L’installation réunit en même temps une peinture, une tenture murale, une tapisserie et explore la dimension de surcharge décorative selon la démarche de l’artiste, la question du motif, du bon goût, dans une approche très intime. Si l’on prend par exemple la peinture réalisée à partir d’un drap de sa famille, il s’en empare pour y peindre le portrait de son amant endormi. Il se dégage une grande douceur. Ricard fait partie de cette génération qui a grandi avec internet, instagram, les filtres et les Kardashian, l’hypersexualisation des cops et qui s’interroge en tant que jeune personne homosexuelle sur la place de ces réseaux dans sa construction mais aussi celle de chacun et chacune. Il nous délivre également des vidéos inspirées des réseaux et des conseils de vie en mode ASMR où il se transforme en coach de vie pour nous accompagner et nous envoyer comme message que nous sommes tous et toutes fabuleux.euses et qu’il faut croire en soi…la réponse résidant en chacun d’entre nous. 
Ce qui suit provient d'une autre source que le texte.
(* ===== verification/Router.v ===== *)
(** * The HTTP router

    Models src/packages/router/src/router.ts: templates compiled to a regular expression
    (here its pieces, matched with the backtracking of a greedy expression), the first
    registered route that matches, the decoding of parameters, the pipeline of
    middlewares and the validation of requests.  Texts are lists of code units below 256,
    request paths of ASCII characters, and a decoded parameter is given by its UTF-8 bytes.
    Middlewares and handlers are programs that update the context, call [next] and return
    or throw.  The metadata that decorators leave (roles, permissions, rate limits) and the
    [pattern] of a rule are arguments; latencies are not modelled. *)

From Stdlib Require Import Ascii String.
From S2P Require Import Prelude JsText JsMap.

Abbreviation text := (list ascii) (only parsing).

Definition SLASH : ascii := "/"%char.

(** ** Templates *)

Inductive piece : Type :=
| Lit (c : ascii)
| Param (name : text)      (* [:name], the expression [([^/]+)] *)
| Star.                    (* [*], the expression [(.* )] *)

#[export] Instance piece_eq_dec : EqDecision piece.
Proof. solve_decision. Defined.

Definition is_letter (c : ascii) : bool :=
  let n := code c in ((97 <=? n) && (n <=? 122) || (65 <=? n) && (n <=? 90) || (n =? 95))%Z.
Definition name_char (c : ascii) : bool := is_letter c || is_digit c.

Fixpoint span (p : ascii → bool) (l : text) : text * text :=
  match l with
  | c :: l' => if p c then let r := span p l' in (c :: r.1, r.2) else ([], l)
  | [] => ([], [])
  end.

(** The pieces of a template, its names in order being [paramNames]; [fuel] is the length
    of the template at least. *)
Fixpoint compile (fuel : nat) (l : text) : list piece :=
  match fuel, l with
  | S fuel, c :: l =>
      if decide (c = "*"%char) then Star :: compile fuel l
      else
        let r := span name_char l in
        match l with
        | d :: _ =>
            if decide (c = ":"%char ∧ is_letter d = true)
            then Param r.1 :: compile fuel r.2
            else Lit c :: compile fuel l
        | [] => [Lit c]
        end
  | _, _ => []
  end.
Definition compilePath (path : text) : list piece := compile (length path) path.

Definition paramNames (ps : list piece) : list text :=
  omap (λ p, match p with Param n => Some n | _ => None end) ps.

Fixpoint drop_slashes (l : text) : text :=
  match l with
  | c :: l' => if decide (c = SLASH) then drop_slashes l' else l
  | [] => []
  end.
Definition normalizeRoutePath (path : text) : text :=
  let normalized := SLASH :: drop_slashes path in
  if decide (normalized = [SLASH]) then normalized
  else reverse (drop_slashes (reverse normalized)).

Definition isCanonicalRequestPath (path : text) : bool :=
  bool_decide (path = [SLASH]) || negb (bool_decide (last path = Some SLASH)).

(** ** Matching *)

(** The first success of [f] at [n], [n - 1], ..., [lo]. *)
Fixpoint longest {A} (f : nat → option A) (lo n : nat) : option A :=
  if n <? lo then None
  else match f n with
       | Some a => Some a
       | None => match n with O => None | S n => longest f lo n end
       end.

Definition not_slash (c : ascii) : bool := negb (bool_decide (c = SLASH)).
Definition not_newline (c : ascii) : bool :=
  negb (bool_decide (code c = 10 ∨ code c = 13))%Z.

(** [pattern.exec(path)]: the captures. *)
Fixpoint exec (ps : list piece) (l : text) : option (list text) :=
  match ps with
  | [] => match l with [] => Some [] | _ => None end
  | Lit c :: ps =>
      match l with
      | d :: l => if decide (c = d) then exec ps l else None
      | [] => None
      end
  | Param _ :: ps =>
      longest (λ k, (take k l ::.) <$> exec ps (drop k l)) 1 (length (span not_slash l).1)
  | Star :: ps =>
      longest (λ k, (take k l ::.) <$> exec ps (drop k l)) 0 (length (span not_newline l).1)
  end.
Vues de l’exposition « Forever Young », MAC VAL 2025.  Photos © Aurélien Mole. 

L’œuvre extérieure de Raphaël Maman fait le lien avec le jardin et l’histoire du bâtiment 

L’œuvre en extérieur de Raphaël Maman est une nouvelle version d’une série intitulée « le Banquet ». Il s’agit comme toujours chez l’artiste d’interroger les normes à l’aune des corps et des usages. Le mobilier et la table dont l’utilisation sont contrariées, appellent à nous interroger sur les normes qui nous entourent ; comment elles entravent nos cops et comment on peut inventer d’autres scénarios, d’autres manières d’occuper le réel en dehors des normes. L’œuvre résonne très particulièrement avec l’architecture du musée puisque Jacques Ripault était un disciple de Le Corbusier qui a pensé l’architecture contemporaine à l’aune de l’échelle humaine tout en libérant et enfermant à la fois le corps. Un dialogue très subtil se créé avec l’histoire du lieu. Cela résonne avec une autre œuvre de la collection qui est dans le jardin « La concentration des services » de Julien Berthier qui questionne le monopole et la rationalisation du mobilier urbain dans une œuvre à 3 dimensions qui concentre en un seul objet plusieurs services de la ville : un abribus, une boîte postale, une caméra de surveillance, une horloge, un haut-parleur…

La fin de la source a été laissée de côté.